久遠の警戒心を解く為に、東京で起こった不可解な出来事を端的に説明したあたし。
「――でね、クマは玲くんとあたしを乗せて、ヘリを操縦して此処まで連れてきてくれたの。だけど突然、この地に居た極悪非道の奴にヘリ落とされてさ…そうだクマ、犯人の特徴とか判らない!!!?」
怒り再発。
『お? 犯人の姿は見えなかったけれど、飛んで来たのはカマ「せり!!!」
突然久遠が声を荒げた。
「久遠のせいでよく聞こえなかったじゃないの。ごめん、クマ。
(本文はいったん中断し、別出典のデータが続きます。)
(** * doctorVideoApi: the Express backend for doctor records and their videos

    A shallow embedding of the two server files of the repository:
    - variant B, [src/server.js]: the merged video stays on the local disk as
      [final_video.webm];
    - variant A, [src/unnamed/part_000]: the merged video is pushed to
      Cloudinary and the local merged file is removed.

    Every route handler becomes a function on an explicit [world] (local file
    system, Mongo collection, console log).  What a handler obtains from the
    outside (the uuid of [uuidv4()], the clock of [Date.now()], the replies of
    Cloudinary) is an argument of the function.

    Modelling decisions, all visible in the definitions below:
    - POSIX paths ([path.join] of Node on Linux); file names and path segments
      are strings of 8-bit characters, compared code unit by code unit as
      [Array.prototype.sort] without comparator does;
    - the file system knows regular files and directories; only the errors
      that the directory structure itself causes (ENOENT, ENOTDIR, EISDIR,
      ENOTEMPTY, EEXIST, EBUSY) are raised, permissions and device errors are
      not modelled;
    - [fs.createWriteStream] opens its file on a later tick (Node 15 and
      later): all the synchronous reads of the handler see the file system
      as it was before the output file is truncated;
    - the Mongo collection does not fail for reasons of infrastructure;
    - an [async] handler without [try]/[catch] whose awaited promise rejects
      sends no response itself: its outcome is [None];
    - the notification mail, and what [express.static] serves under
      [/videos], are not modelled. *)

From stdpp Require Import base strings list gmap sorting.
From Stdlib Require Import Ascii NArith ZArith Lia.

Local Open Scope N_scope.

(** ** Strings as JavaScript uses them *)

(** [s.endsWith(suffix)]: [suffix] is [s] or it ends what follows the first
    character of [s]. *)
Fixpoint endsWith (s suffix : string) : bool :=
  bool_decide (s = suffix)
  || match s with
     | EmptyString => false
     | String _ s' => endsWith s' suffix
     end.

(** [s.split(sep)] for a separator of one character: never the empty list. *)
Fixpoint split (sep : ascii) (s : string) : list string :=
  match s with
  | EmptyString => [EmptyString]
  | String c s' =>
      if decide (c = sep) then EmptyString :: split sep s'
      else match split sep s' with
           | x :: xs => String c x :: xs
           | [] => [String c EmptyString]
           end
  end.

(** [files.sort()]: without a comparator the elements are ordered by their
    code units.  On a total antisymmetric order the sorted permutation is
    unique, so the algorithm the engine uses does not matter. *)
Definition sort (files : list string) : list string :=
  merge_sort String.le files.

(** [String(n)] for a non-negative integer: decimal digits, no leading zero. *)
Definition digit (d : N) : ascii := ascii_of_N (48 + d).

Fixpoint digits (fuel : nat) (n : N) (acc : string) : string :=
  let acc' := String (digit (n mod 10)) acc in
  match fuel with
  | O => acc'
  | S fuel' => if n <? 10 then acc' else digits fuel' (n / 10) acc'
  end.

Definition number_to_string (n : N) : string :=
  digits (N.to_nat (N.log2 n)) n EmptyString.

(** The [w] lowest decimal digits of [n], in front of [acc]. *)
Fixpoint fixed_digits (w : nat) (n : N) (acc : string) : string :=
  match w with
  | O => acc
  | S w' => fixed_digits w' (n / 10) (String (digit (n mod 10)) acc)
  end.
何が飛んで来たって…?」
証拠品発見しないと。
あたしは両手を腰に当てて、再度尋ねた。
『おう。まるで死神みたいな大きな「せりッッッ!!!」
また久遠に邪魔された。
あたしは口を尖らせる。
「聞こえないじゃないの、久遠のせいで!!!」
「ヘリが墜落したのなんてもうどうでもいいだろ!!? それより何であの男が、クラウン王子の姿で此処に居るのか、あの曲を流していたのか、聞く方が先決だろ!!?」
ん…。
正論かも知れない。
いや、正論だ。
過ぎ去ったことに拘る暇はない。
「それにせりは捜し物をしてたんだろ!!? 紫堂玲の薬!!!」
「そうだ、早くお薬も見つけなきゃ!!!」
さて、優先すべきは何にしよう。
薬かな?
そう思った時、
『これくれたのは…嬢ちゃんかと思ったが、その反応なら…ただの嬢ちゃん似の女の子だったんだな』
「え?」
クマ男は、おかしなことを語りだした。